Oilers are out of their depth
Lack of secondary scoring could be an issue in San Jose
So who wins when you put San Jose Sharks Logan Couture and Joe Pavelski up against Edmonton Oilers Connor McDavid and Leon Draisaitl? Well, the first-line players are a wash, statistically at least, on the season so far. The Sharks pair has 14 evenstrength goals, same as the Oilers duo. Pavelski’s scoring at a 21.3 per cent clip (13 goals on 61 shots), while Draisaitl has 12 goals in 51 shots, or 23.4 per cent. If it’s an offensive saw-off in San Jose, with most NHL teams matching fire with fire, then it falls to Ryan Nugent-Hopkins on the second line to come through from the Oilers’ perspective when they travel to the SAP Center on Tuesday for the NHL’s lone contest of the night. Nugent-Hopkins is almost a point-per-game player with 19 points in the Oilers’ 20 games, but he has only one goal on 35 shots during his last dozen games. Mikko Koskinen has taken over as the No. 1 Oilers goalie.
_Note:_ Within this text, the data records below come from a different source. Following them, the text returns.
(** The line boundaries of [str.splitlines]: CR LF (ahead of CR), LF, VT,
    FF, CR, FS, GS, RS, NEL, LS and PS. *)
Definition linebreaks : list string :=
  Utf8.of_bytes [13; 10]%N
  :: map Utf8.encode_cp [10; 11; 12; 13; 28; 29; 30; 133; 8232; 8233]%N.

Definition cons_char (c : ascii) (ls : list string) : list string :=
  match ls with
  | [] => [String c EmptyString]
  | l :: ls' => String c l :: ls'
  end.

(** [s.splitlines()] *)
Fixpoint splitlines_within (fuel : nat) (s : string) : list string :=
  match fuel with
  | O => []
  | S fuel' =>
      match s with
      | EmptyString => []
      | String c s' =>
          match behind linebreaks s with
          | Some r => EmptyString :: splitlines_within fuel' r
          | None => cons_char c (splitlines_within fuel' s')
          end
      end
  end.

Definition splitlines (s : string) : list string :=
  splitlines_within (String.length s) s.

Arguments splitlines : simpl never.

(** [s.split(sep)] for a one-character separator *)
Fixpoint split (sep : ascii) (s : string) : list string :=
  match s with
  | EmptyString => [EmptyString]
  | String c s' =>
      if Ascii.eqb c sep then EmptyString :: split sep s'
      else cons_char c (split sep s')
  end.

(** [s.replace(c, r)] for a one-character pattern *)
Fixpoint replace (c : ascii) (r : string) (s : string) : string :=
  match s with
  | EmptyString => EmptyString
  | String x s' =>
      if Ascii.eqb x c then r +:+ replace c r s' else String x (replace c r s')
  end.
(** * Human Readable Dates: a shallow embedding of [src/main.ts]

    The plugin scans editor text for dates written as
    [Fri Aug 29 2025 19:28], parses every occurrence into a JavaScript
    [Date] and replaces it by a relative phrase.  This file embeds

    - the ECMAScript built-ins the plugin relies on (regular expression
      matching by backtracking, [Date] arithmetic, [Math.round],
      [Math.ceil], [parseInt], [Array.prototype.sort]),
    - the plugin's own functions [createDateRegex],
      [createBracketedDateRegex], [parseDateString],
      [formatDateAsHumanReadable] and [buildDecorations],

    and then proves the properties of the specification against them.

    Modelling conventions.
    - A JavaScript string is the list of its UTF-16 code units.  Phrases
      produced by the formatter are plain ASCII and are kept as [string].
    - A JavaScript number is an exact rational; every number that the
      plugin computes is an integer below 2^53 or one quotient of such
      an integer by a small constant, compared against integers.
    - A [Date] is its time value, milliseconds since the epoch, inside
      the range on which [TimeClip] is the identity.
    - The host's time zone is the function [LocalTZA] of ECMAScript,
      left abstract; the wall clock is a sequence of readings, one per
      evaluation of [new Date()]. *)

From Stdlib Require Import Ascii String DecimalString.
From Stdlib Require Import ZArith QArith Qround Qabs List Bool Lia.
From Stdlib Require Import Sorting.Sorted Sorting.Permutation.
Import ListNotations.

Local Open Scope Z_scope.

(* ================================================================= *)
(** * ECMAScript built-ins *)

Module JS.

(** ** Strings *)

Definition char := N.
Definition jsstring := list char.

(** A string literal of the source. *)
Definition lit (s : string) : jsstring :=
  map N_of_ascii (list_ascii_of_string s).

(** [\d] without the unicode flag: the ten ASCII digits. *)
Definition is_digit (c : char) : bool :=
  (48 <=? c)%N && (c <=? 57)%N.

(** [\s]: WhiteSpace and LineTerminator code points. *)
Definition is_space (c : char) : bool :=
  ((9 <=? c)%N && (c <=? 13)%N)         (* TAB LF VT FF CR *)
  || (c =? 32)%N || (c =? 160)%N        (* SP, NBSP *)
  || (c =? 5760)%N                      (* U+1680 *)
  || ((8192 <=? c)%N && (c <=? 8202)%N) (* U+2000 .. U+200A *)
  || (c =? 8232)%N || (c =? 8233)%N     (* LS, PS *)
  || (c =? 8239)%N || (c =? 8287)%N     (* U+202F, U+205F *)
  || (c =? 12288)%N || (c =? 65279)%N.  (* U+3000, U+FEFF *)

Fixpoint strip_prefix (w s : jsstring) : option jsstring :=
  match w with
  | [] => Some s
  | a :: w' =>
      match s with
      | b :: s' => if (a =? b)%N then strip_prefix w' s' else None
      | [] => None
      end
  end.

Fixpoint jsstring_eqb (a b : jsstring) : bool :=
  match a, b with
  | [], [] => true
  | x :: a', y :: b' => (x =? y)%N && jsstring_eqb a' b'
  | _, _ => false
  end.

(** [Array.prototype.indexOf] on an array of strings; [None] is [-1]. *)
Fixpoint indexOf (names : list jsstring) (x : jsstring) : option Z :=
  match names with
  | [] => None
  | n :: rest =>
      if jsstring_eqb n x then Some 0
      else option_map Z.succ (indexOf rest x)
  end.

(** ** Regular expressions

    The fragment of the pattern language that the plugin's patterns are
    written in, with the backtracking semantics of ECMAScript
    (matchers in continuation-passing style, greedy quantifiers,
    alternatives tried left to right). *)

Inductive regex : Type :=
| Lit (w : jsstring)                              (* literal characters *)
| Rep (p : char -> bool) (lo : nat) (hi : option nat)
                                    (* a class under a greedy quantifier *)
| Seq (r1 r2 : regex)
| Alt (r1 r2 : regex)                             (* r1|r2 *)
| Group (n : nat) (r : regex)                     (* n-th capturing group *)
| Opt (r : regex).                                (* (?:r)? *)

(** [names.join('|')] *)
Fixpoint alts (names : list jsstring) : regex :=
  match names with
  | [] => Lit []
  | [w] => Lit w
  | w :: rest => Alt (Lit w) (alts rest)
  end.

(** Embedding a pattern's source after [k] more opening parentheses. *)
Fixpoint shift_groups (k : nat) (r : regex) : regex :=
  match r with
  | Lit w => Lit w
  | Rep p lo hi => Rep p lo hi
  | Seq r1 r2 => Seq (shift_groups k r1) (shift_groups k r2)
  | Alt r1 r2 => Alt (shift_groups k r1) (shift_groups k r2)
  | Group n r' => Group (n + k) (shift_groups k r')
  | Opt r' => Opt (shift_groups k r')
  end.

(** Captures: group number to captured substring, [None] is [undefined]. *)
Definition captures := nat -> option jsstring.
Definition no_captures : captures := fun _ => None.
Definition set_capture (n : nat) (v : jsstring) (c : captures) : captures :=
  fun i => if Nat.eqb i n then Some v else c i.

(** A match state: the input still to be read, and the captures. *)
Definition MatchState := (jsstring * captures)%type.
Definition Continuation := jsstring -> captures -> option MatchState.

(** The part of [s] read when [s'] is what remains of it. *)
Definition consumed (s s' : jsstring) : jsstring :=
  firstn (length s - length s') s.

Definition hi_allows (hi : option nat) : bool :=
  match hi with Some O => false | _ => true end.
Definition hi_pred (hi : option nat) : option nat :=
  option_map Nat.pred hi.

(** Greedy quantifier over a character class: read one more character
    when allowed, and fall back to stopping here when the rest of the
    pattern fails after reading more. *)
Fixpoint rep_match (p : char -> bool) (lo : nat) (hi : option nat)
    (s : jsstring) (c : captures) (k : Continuation) {struct s}
  : option MatchState :=
  let stop := if Nat.eqb lo 0 then k s c else None in
  match s with
  | x :: s' =>
      if p x && hi_allows hi then
        match rep_match p (Nat.pred lo) (hi_pred hi) s' c k with
        | Some r => Some r
        | None => stop
        end
      else stop
  | [] => stop
  end.

Fixpoint matcher (r : regex) (s : jsstring) (c : captures)
    (k : Continuation) {struct r} : option MatchState :=
  match r with
  | Lit w =>
      match strip_prefix w s with
      | Some s' => k s' c
      | None => None
      end
  | Rep p lo hi => rep_match p lo hi s c k
  | Seq r1 r2 => matcher r1 s c (fun s1 c1 => matcher r2 s1 c1 k)
  | Alt r1 r2 =>
      match matcher r1 s c k with
      | Some x => Some x
      | None => matcher r2 s c k
      end
  | Group n r' =>
      matcher r' s c (fun s' c' => k s' (set_capture n (consumed s s') c'))
  | Opt r' =>
      match matcher r' s c k with
      | Some x => Some x
      | None => k s c
      end
  end.

(** The match of a pattern anchored at the head of [s]. *)
Definition match_here (r : regex) (s : jsstring) : option MatchState :=
  matcher r s no_captures (fun s' c' => Some (s', c')).

(** A match object: [index], [match[0]] and the captures. *)
Record Match := mkMatch {
  index : nat;
  matched : jsstring;
  groups : captures
}.

Definition endIndex (m : Match) : nat := (index m + length (matched m))%nat.

(** Try the start positions from [i] onwards, [s] being the input from
    position [i]. *)
Fixpoint search (r : regex) (s : jsstring) (i : nat) : option Match :=
  match match_here r s with
  | Some (s', c) => Some (mkMatch i (consumed s s') c)
  | None =>
      match s with
      | [] => None
      | _ :: rest => search r rest (S i)
      end
  end.

(** [String.prototype.match] with a pattern without the [g] flag. *)
Definition string_match (r : regex) (s : jsstring) : option Match :=
  search r s 0.

(** [RegExp.prototype.exec] of a pattern with the [g] flag, the
    [lastIndex] of the pattern object being passed in; the new
    [lastIndex] is [endIndex] of the result, or [0] on [null]. *)
Definition exec (r : regex) (text : jsstring) (lastIndex : nat)
  : option Match :=
  if (length text <? lastIndex)%nat then None
  else search r (skipn lastIndex text) lastIndex.

(** [while ((match = regex.exec(text)) !== null) ...] started with
    [lastIndex]: the matches in the order the loop sees them.  [fuel]
    bounds the number of iterations. *)
Fixpoint exec_loop (fuel : nat) (r : regex) (text : jsstring)
    (lastIndex : nat) : list Match :=
  match fuel with
  | O => []
  | S fuel' =>
      match exec r text lastIndex with
      | None => []
      | Some m => m :: exec_loop fuel' r text (endIndex m)
      end
  end.

Definition exec_all (r : regex) (text : jsstring) : list Match :=
  exec_loop (S (length text)) r text 0.

(** ** Numbers *)

(** [a < b] on numbers. *)
Definition Qltb (a b : Q) : bool := negb (Qle_bool b a).

(** [Math.round]: the integer nearest to [x], ties towards +infinity. *)
Definition Math_round (x : Q) : Z := Qfloor (x + (1 # 2)).

Definition Math_ceil (x : Q) : Z := Qceiling x.

(** [Number::toString] of an integer, as a template literal prints it. *)
Definition Number_toString (n : Z) : string :=
  DecimalString.NilZero.string_of_int (Z.to_int n).

(** The value of a run of decimal digits read after [acc]. *)
Fixpoint digits_value (acc : Z) (s : jsstring) : Z :=
  match s with
  | c :: s' =>
      if is_digit c then digits_value (10 * acc + (Z.of_N c - 48)) s'
      else acc
  | [] => acc
  end.

Fixpoint skip_spaces (s : jsstring) : jsstring :=
  match s with
  | c :: s' => if is_space c then skip_spaces s' else s
  | [] => []
  end.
The Oilers need Koskinen (. 917 save percentage) to maybe steal a game or two on their western trip with Cam Talbot losing five straight. Koskinen was good in a 3-2 loss against Calgary, but he’ll have to be even better against the Sharks. This test is every bit as stiff as the Finn’s first win in Nashville last month.
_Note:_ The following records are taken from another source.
(** The [for (const serviceMatch of serviceMatches)] loop of
    [parseProtoFile]. *)
Fixpoint parseProtoFile_for (packageName : jsstring)
         (serviceMatches : list ServiceMatch.t)
         (services : list ParsedService.t) : option (list ParsedService.t) :=
  match serviceMatches with
  | [] => Some services
  | serviceMatch :: rest =>
      let serviceName := ServiceMatch.name serviceMatch in
      methods <- extractMethods (ServiceMatch.body serviceMatch) ;;
      parseProtoFile_for packageName rest
        (if Nat.ltb 0 (length methods) then
           services ++
           [ParsedService.mk packageName serviceName
              (fullNameOf packageName serviceName) methods]
         else services)
  end.

Definition parseProtoFile (content : jsstring) : option (list ParsedService.t) :=
  let packageName := extractPackageName content in
  serviceMatches <- extractServices content ;;
  parseProtoFile_for packageName serviceMatches [].

(** The [for (const content of files)] loop of [parseProtoFiles]. *)
Fixpoint parseProtoFiles_for (files : list jsstring)
         (allServices : list ParsedService.t) : option (list ParsedService.t) :=
  match files with
  | [] => Some allServices
  | content :: rest =>
      services <- parseProtoFile content ;;
      parseProtoFiles_for rest (allServices ++ services)
  end.

Definition parseProtoFiles (files : list jsstring)
  : option (list ParsedService.t) :=
  parseProtoFiles_for files [].

(** ** Sample inputs *)

Module Samples.

Definition q (s : string) : jsstring := dq :: str s ++ [dq].

(** The first binding test of the repository's parser tests. *)
Definition getUser : jsstring :=
  str "
        syntax = 'proto3';
        package users.v1;

        service UserService {
          rpc GetUser(GetUserRequest) returns (GetUserResponse) {
            option (google.api.http) = {
              get: " ++ q "/v1/users/{user_id}" ++ str "
            };
          };
        }
      ".

(** The binding test with a body selector. *)
Definition createUser : jsstring :=
  str "
        syntax = 'proto3';
        package users.v1;

        service UserService {
          rpc CreateUser(CreateUserRequest) returns (CreateUserResponse) {
            option (google.api.http) = {
              post: " ++ q "/v1/users" ++ str "
              body: " ++ q "*" ++ str "
            };
          };
        }
      ".

Definition getA : jsstring := str "get: " ++ q "/a".
Definition postB : jsstring := str "post: " ++ q "/b".
Definition bodyStar : jsstring := str "body: " ++ q "*".

(** An options block with both pairs, the [get] one first and then the
    [post] one first. *)
Definition getAndPost : jsstring :=
  str "option (google.api.http) = { " ++ getA ++ str " " ++ postB ++ str " }".

Definition postAndGet : jsstring :=
  str "option (google.api.http) = { " ++ postB ++ str " " ++ getA ++ str " }".

(** An options block with a second [get] pair before [get: /a]. *)
Definition twoGets : jsstring :=
  str "option (google.api.http) = { get: " ++ q "/z" ++ str " " ++
  getA ++ str " " ++ postB ++ str " }".

(** Upper-case keyword and single quotes. *)
Definition upperSingle : jsstring :=
  str "option (google.api.http) = { GET: '/a' }".

(** A [post] pair followed by a body selector. *)
Definition postWithBody : jsstring :=
  str "option (google.api.http) = { post: " ++ q "/v1/users" ++ str " " ++
  bodyStar ++ str " }".


(** A service body whose option block holds a nested brace pair before the
    body selector. *)
Definition nestedBody : jsstring :=
  str " rpc Get(Req) returns (Res) { option (google.api.http) = { get: " ++
  q "/a" ++ str " additional_bindings { get: " ++ q "/b" ++ str " } body: " ++
  q "*" ++ str " }; } ".

(** Two texts that declare the same package and service. *)
Definition twin (path : string) : jsstring :=
  str "package p; service S { rpc M(A) returns (B) { option (google.api.http) = { get: "
  ++ q path ++ str " }; } }".

(** A service whose braces are never closed. *)
Definition unclosed : jsstring :=
  str "service S { rpc M(A) returns (B) { option (google.api.http) = { get: "
  ++ q "/a".

(** The texts of the remaining parser tests of the repository. *)
Definition emptyService : jsstring :=
  str "
        syntax = 'proto3';
        package users.v1;

        service UserService {}
      ".

Definition allVerbs : jsstring :=
  str "
        syntax = 'proto3';
        package api.v1;

        service TestService {
          rpc Get(Req) returns (Res) {
            option (google.api.http) = { get: " ++ q "/get" ++ str " };
          };
          rpc Post(Req) returns (Res) {
            option (google.api.http) = { post: " ++ q "/post" ++ str " };
          };
          rpc Put(Req) returns (Res) {
            option (google.api.http) = { put: " ++ q "/put" ++ str " };
          };
          rpc Patch(Req) returns (Res) {
            option (google.api.http) = { patch: " ++ q "/patch" ++ str " };
          };
          rpc Delete(Req) returns (Res) {
            option (google.api.http) = { delete: " ++ q "/delete" ++ str " };
          };
        }
      ".

Definition twoServices : jsstring :=
  str "
        syntax = 'proto3';
        package api.v1;

        service UserService {
          rpc GetUser(Req) returns (Res) {
            option (google.api.http) = { get: " ++ q "/users/{id}" ++ str " };
          };
        }

        service OrderService {
          rpc GetOrder(Req) returns (Res) {
            option (google.api.http) = { get: " ++ q "/orders/{id}" ++ str " };
          };
        }
      ".

Definition mixedService : jsstring :=
  str "
        syntax = 'proto3';
        package api.v1;

        service MixedService {
          rpc WithHttp(Req) returns (Res) {
            option (google.api.http) = { get: " ++ q "/with-http" ++ str " };
          };

          rpc WithoutHttp(Req) returns (Res) {
            // No HTTP annotation
          };
        }
      ".

(** A text with no package declaration and one bound method. *)
Definition noPackage : jsstring :=
  str "service S { rpc M(A) returns (B) { option (google.api.http) = { get: '/a' }; } }".

End Samples.

(** ** Vocabulary of the statements *)

(** The match attempt at index [i] of [s]. *)
Definition matchAt (re : RegExp) (s : jsstring) (i : nat) : option (nat * caps) :=
  matchHere re (charBefore s i) (skipn i s).

(** A regexp whose pattern starts with an atom: it never matches the empty
    string. *)
Definition startsWithAtom (re : RegExp) : Prop :=
  exists a r, source re = One a :: r.

(** A continuation that ends between the position it is entered at and
    the end of the input. *)
Definition bounded (k : cont) : Prop :=
  forall pos prev rest c e c',
    k pos prev rest c = Some (e, c') -> pos <= e <= pos + length rest.

(** The matches the loop [whileExec] visits, in order. *)
Definition visited (re : RegExp) (s : jsstring) (fuel li : nat)
  : option (list MatchResult) :=
  whileExec fuel re s (fun m l => l ++ [m]) li [].

(** The matches of [rpcStartRegex] the loop of [extractMethods] visits. *)
Definition rpcMatches (serviceBody : jsstring) : option (list MatchResult) :=
  visited rpcStartRegex serviceBody (S (length serviceBody)) 0.

(** A service match that keeps at least one method. *)
Definition hasMethods (sm : ServiceMatch.t) : bool :=
  match extractMethods (ServiceMatch.body sm) with
  | Some (_ :: _) => true
  | _ => false
  end.

(** The service entry [parseProtoFile] pushes for a service match. *)
Definition entryOf (packageName : jsstring) (sm : ServiceMatch.t)
           (s : ParsedService.t) : Prop :=
  ParsedService.packageName s = packageName /\
  ParsedService.serviceName s = ServiceMatch.name sm /\
  ParsedService.fullName s = fullNameOf packageName (ServiceMatch.name sm) /\
  extractMethods (ServiceMatch.body sm) = Some (ParsedService.methods s) /\
  ParsedService.methods s <> [].

(** The change of nesting depth a code unit makes. *)
Definition braceDelta (ch : cu) : Z :=
  if N.eqb ch lbrace then 1 else if N.eqb ch rbrace then -1 else 0.

(** The nesting depth after the code units of [s], entered at depth [d]. *)
Fixpoint depthAfter (d : Z) (s : jsstring) : Z :=
  match s with
  | [] => d
  | ch :: s' => depthAfter (d + braceDelta ch) s'
  end.

(** The depth is positive before [s] and after each of its code units. *)
Definition staysOpen (d : Z) (s : jsstring) : Prop :=
  forall n, n <= length s -> (0 < depthAfter d (firstn n s))%Z.

(** No match attempt below index [n] succeeds. *)
Definition noMatchBelow (re : RegExp) (s : jsstring) (n : nat) : bool :=
  forallb (fun j => match matchAt re s j with None => true | Some _ => false end)
          (seq 0 n).


(** The end of [pre] is a line start: nothing, or a line terminator, comes
    last. *)
Definition lineStartAfter (pre : jsstring) : Prop :=
  pre = [] \/ exists p c, pre = p ++ [c] /\ isLineTerminator c = true.

(** The groups a pattern has closed at its end, given the groups [o]
    opened and [cl] closed before it. *)
Fixpoint groupsClosed (r : list node) (o cl : list nat) : list nat :=
  match r with
  | [] => cl
  | Open n :: r' => groupsClosed r' (n :: o) cl
  | Close n :: r' =>
      groupsClosed r' o (if existsb (Nat.eqb n) o then n :: cl else cl)
  | _ :: r' => groupsClosed r' o cl
  end.

(** The capture state has the groups [o] opened and [cl] closed. *)
Definition holds (o cl : list nat) (c : caps) : Prop :=
  (forall n, In n o -> assoc n (opened c) <> None) /\
  (forall n, In n cl -> assoc n (closed c) <> None).

(** ** What a pattern denotes

    The strings a pattern stands for, told without backtracking: each
    quantified atom takes some run [v] of code units it matches, and a
    group captures the code units taken while it is open.  [og] holds the
    open groups with what they have taken so far, [cl] the closed ones. *)

Definition extend (og : list (nat * jsstring)) (v : jsstring)
  : list (nat * jsstring) :=
  map (fun g => (fst g, snd g ++ v)) og.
2. Help for McDavid and Draisaitl
The Oilers have 57 goals and McDavid has 28 points, so he’s figured in almost half of them. Draisaitl checks in at 40 per cent with his 23 points. The Sharks have Evander Kane on their third line. The Oilers can’t say that in terms of depth. McDavid (12) and Draisaitl (12), Alex Chiasson (eight) and Drake Caggiula (six) have 38 of the 57 goals.
3. Figuring out Couture
First-line Sharks centre Couture has torched the Oilers with 18 goals and 29 points in 32 career games. Over the last four seasons, Couture has eight goals and 16 points in 17 games.
4. Stop being so fragile
The Oilers are, as they were last year, back into the mode that when the slightest thing goes wrong, it begins to snowball. In their 6-3 loss Sunday to Vegas, it was Cody Eakin’s short-handed goal tying it 2-2 that led to a run of five straight for the Golden Knights. In Calgary, it was Derek Ryan’s power-play goal from the Flames’ second unit late in the middle period that brought Calgary to within a goal and led to three unanswered goals in the third period.
5. Wherefore art thou?
When general manager Peter Chiarelli traded Ryan Strome for Ryan Spooner, he was trying to shake things up, but Strome was popular in the room, even if his stats needed improvement. There may be some unhappiness there. Spooner is minus-4 in his two games playing the wing with Nugent-Hopkins. He got robbed by Marc-Andre Fleury in the Vegas loss, but if the Oilers were looking for a jolt from the trade, it hasn’t come thus far.